The Journey, Summer 2023

The Journey, Summer 2023

Just a reminder these are past newsletters:

First newsletter of the year on possibly the first decent summery day of the year (I’m writing this on the 16th Jan).

 

Around this time last year I had so many red plums that I was able to make three different plum wines, a huge load of jam and a stackload of bottled plums. This is my harvest this year…

My large batch of plum + boysenberry wine is out the window!

To say this spring/summer has been a bit crap is an understatement! Late frosts, rain, wind, more rain, grey misery, snippets of searing heat, wind, more rain…and very hungry birds (almost tempted to get a cat!).

 

Not all fruit harvests have been bad though; golden plum played ball, currants (red + black), cherry plums are coming along and the apple, pear, blackberry and elderberry harvests are looking promising.

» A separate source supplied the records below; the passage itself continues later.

(* ===== verification/System.v ===== *)
(** * The store as a system

    Requests interleave at the calls of the store: a run is any list of store
    operations with any arguments, and the world decides which statements fail.
    [run_ops] executes it. *)

From S2P Require Import Prelude.
From S2P Require Import GoStr.
From S2P Require Import GoTime.
From S2P Require Import Schema.
From S2P Require Import Eff.
From S2P Require Import Respect.
From S2P Require Import Demo.
From S2P Require Import Tables.
From S2P Require Import Capability.
From S2P Require Import InvModel.
From S2P Require Import InvStore.
From S2P Require Import InvResponse.
From S2P Require Import InvOpen.
From S2P Require Import InvRecovery.
From S2P Require Import InvManage.
From S2P Require Import History.
From S2P Require Import Integrity.
From S2P Require Import Complete.
From S2P Require Import InvCsv.
From S2P Require Import InvService.

Local Open Scope Z_scope.

Inductive store_op :=
| OCreate (inv : Invitation) (gs : list Guest)
| OImport (records : list ImportRecord)
| OUpdate (eventID invitationID : string) (req : UpdateInvitationRequest)
| ORotate (id eventID : string)
| ORevoke (id eventID reason : string)
| OCreateSession (invitationID hash : string) (version : Z) (expires : time)
| OForSession (hash : string)
| OSubmit (invitationID : string) (req : SubmitRequest)
| OMessage (m : InvitationMessage)
| OConfigureOpen (config : OpenEnrollmentConfig) (user : string)
| ORotateOpen (eventID : string)
| OEnroll (config : OpenEnrollmentConfig) (inv : Invitation) (gs : list Guest)
    (hash : string) (expires : time)
| OAllow (eventID source dest : string)
| OToken (invitationID hash dest : string) (expires : time)
| OConsume (recoveryHash sessionHash : string) (expires : time).

Section system.
Context `{E : Env}.

Definition run_op (op : store_op) : M () :=
  match op with
  | OCreate inv gs => Create inv gs ;;; ret ()
  | OImport records => Import records
  | OUpdate e i req => Store_UpdateInvitation e i req
  | ORotate i e => Rotate i e ;;; ret ()
  | ORevoke i e reason => Revoke i e reason
  | OCreateSession i h v t => CreateSession i h v t
  | OForSession h => InvitationForSession h ;;; ret ()
  | OSubmit i req => SubmitResponse i req
  | OMessage m => CreateMessage m ;;; ret ()
  | OConfigureOpen c u => ConfigureOpen c u
  | ORotateOpen e => RotateOpen e ;;; ret ()
  | OEnroll c i gs h t => EnrollOpen c i gs h t ;;; ret ()
  | OAllow e s d => AllowRecovery e s d ;;; ret ()
  | OToken i h d t => CreateRecoveryToken i h d t
  | OConsume r h t => ConsumeRecoveryAndCreateSession r h t ;;; ret ()
  end.

(** A failed operation returns its error to the caller; the run goes on. *)
Definition run_ops (ops : list store_op) (w : World) : World :=
  fold_left (fun w op => (run_op op w).2) ops w.

Lemma run_op_respects R `{!PreOrder R} (H : forall op, respects R (run_op op)) ops w :
  R (w_db w) (w_db (run_ops ops w)).
Proof.
  revert w. induction ops as [|op ops IH]; intros w; simpl; [done|].
  etrans; [apply H|apply IH].
Qed.

Lemma run_op_evolves op : respects evolves (run_op op).
Proof.
  destruct op; simpl; respect;
    eauto using Create_evolves, Import_evolves, UpdateInvitation_evolves, Rotate_evolves,
      Revoke_evolves, CreateSession_evolves, InvitationForSession_evolves,
      SubmitResponse_evolves, CreateMessage_evolves, ConfigureOpen_evolves, RotateOpen_evolves,
      EnrollOpen_evolves, AllowRecovery_evolves, CreateRecoveryToken_evolves,
      ConsumeRecovery_evolves.
Qed.
Lemma run_op_integrity op : respects (keeps Integrity) (run_op op).
Proof.
  destruct op; simpl; respect;
    eauto using Create_integrity, Import_integrity, UpdateInvitation_integrity, Rotate_integrity,
      Revoke_integrity, CreateSession_integrity, InvitationForSession_integrity,
      SubmitResponse_integrity, CreateMessage_integrity, ConfigureOpen_integrity,
      RotateOpen_integrity, EnrollOpen_integrity, AllowRecovery_integrity,
      CreateRecoveryToken_integrity, ConsumeRecovery_integrity.
Qed.
Lemma run_op_sound op : respects (keeps Sound) (run_op op).
Proof.
  pose proof (run_op_integrity op) as HI.
  destruct op; try exact (SubmitResponse_sound _ _); (apply respects_Sound; [exact HI|]);
    simpl; respect;
    eauto using Create_complete, Import_complete, UpdateInvitation_complete, Rotate_complete,
      Revoke_complete, CreateSession_complete, InvitationForSession_complete,
      CreateMessage_complete, ConfigureOpen_complete, RotateOpen_complete, EnrollOpen_complete,
      AllowRecovery_complete, CreateRecoveryToken_complete, ConsumeRecovery_complete.
Qed.

Lemma run_evolves ops w : evolves (w_db w) (w_db (run_ops ops w)).
Proof. apply run_op_respects; [apply _|apply run_op_evolves]. Qed.
Lemma run_integrity ops w : Integrity (w_db w) -> Integrity (w_db (run_ops ops w)).
Proof. apply (run_op_respects (keeps Integrity)), run_op_integrity. Qed.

I read somewhere once, about beer brewers whom make the leap from home-brewer to having a label, find that suddenly the pressure (not fun) is on to make consistent (same tasting) brews year in year out, the joy of experimenting and happy mistakes gone. For me, the pressure is on for making consistently good wines of course, but I don’t want to trap myself into thinking I need to make the same wines every year and if I do (and I have got my faves) I would hope that people would understand seasonal variations just like how grape wine vintages differ depending on what season they had (dry, wet, bush fires, disease...speaking of which, there’s going to be a champagne shortage this year due to a disease that affected the vines overseas; hello elderflower champagne!).

 

Anyway, what I’m trying to say, long story short, there won’t be any plum + boysenberry wine for 2024, but I’m making up a bit of a medley using plums, boysenberries, blackcurrants and eucalyptus (yep), it’s deep and rich and possibly will not be repeated, unless of course it’s totally mind blowing!

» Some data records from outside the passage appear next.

(** [C12] A commit that fails, at whatever statement, leaves the database as it was; one
    that succeeds adds exactly one invitation per household of the request, with its
    label, contact, method and allowance, private, at link version 1, exactly the named
    guests in their order, one unanswered response per invitation and one pending
    response per guest; the counts it reports are those numbers, no row that was there
    is changed, and every other table is as it was. *)
Theorem import_all_or_nothing eventID creator hs w :
  match CommitImport eventID creator hs w with
  | (Err _, w') => w'.(w_db) = w.(w_db)
  | (Ok r, w') =>
      exists validated records now responses guestResponses,
        validateImportCommit hs = Ok validated /\
        Forall2 (record_of eventID creator) validated records /\
        r.(ic_InvitationIDs) = (fun x => x.(rec_Invitation).(ID)) <$> records /\
        (let d := w.(w_db) in
         w'.(w_db) = with_households (add_rows (record_rows now records) d.(invitations))
           (add_rows (record_guests now records) d.(guests)) (add_rows responses d.(rsvp_responses))
           (add_rows guestResponses d.(guest_responses)) d) /\
        (fun x => x.2.(r_invitation_id)) <$> responses = r.(ic_InvitationIDs) /\
        Forall unanswered responses /\
        (fun x => x.2.(gr_guest_id)) <$> guestResponses = (record_guests now records).*1 /\
        Forall undecided guestResponses /\
        Z.of_nat (size w'.(w_db).(invitations))
        = Z.of_nat (size w.(w_db).(invitations)) + r.(ic_HouseholdCount) /\
        Z.of_nat (size w'.(w_db).(guests)) = Z.of_nat (size w.(w_db).(guests)) + r.(ic_GuestCount) /\
        w.(w_db).(invitations) ⊆ w'.(w_db).(invitations) /\ w.(w_db).(guests) ⊆ w'.(w_db).(guests) /\
        w.(w_db).(rsvp_responses) ⊆ w'.(w_db).(rsvp_responses) /\
        w.(w_db).(guest_responses) ⊆ w'.(w_db).(guest_responses)
  end.
Proof.
  destruct (CommitImport eventID creator hs w) as [[r|e] w'] eqn:H; [|by apply CommitImport_err in H].
  apply CommitImport_ok in H as (v & rs & now & Hv & Hrs & (rp & grp & [(F1 & F2 & F3 & F4) Hd] & Hr & Hu & Hg & Hp) & ->).
  exists v, rs, now, rp, grp. rewrite Hd. simpl. rewrite !size_add_rows by done.
  rewrite (records_guest_rows _ _ now _ _ Hrs).
  assert (length (record_rows now rs) = length v) as ->
    by (unfold record_rows; by rewrite length_fmap, (Forall2_length _ _ _ Hrs)).
  split_and!; try done; try lia; try (apply map_subseteq_spec; intros; by apply add_rows_old).
  rewrite Hr. unfold record_rows. rewrite <- list_fmap_compose. done.
Qed.
End import_store.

Along with the wine just described; Golden Plum wine just got put into its fermenter last week as did Rhuby Red Shoes (rhubarb, red currants, strawberry and a touch of raspberry). Blackcurrant, mint + olive is on the go and cherry plum will be cracking along within the next couple of weeks. I’ll be onto the blackberries and elder berries as soon as they ripen (warmth and sunshine please Mother Nature). Then the autumn wines will begin…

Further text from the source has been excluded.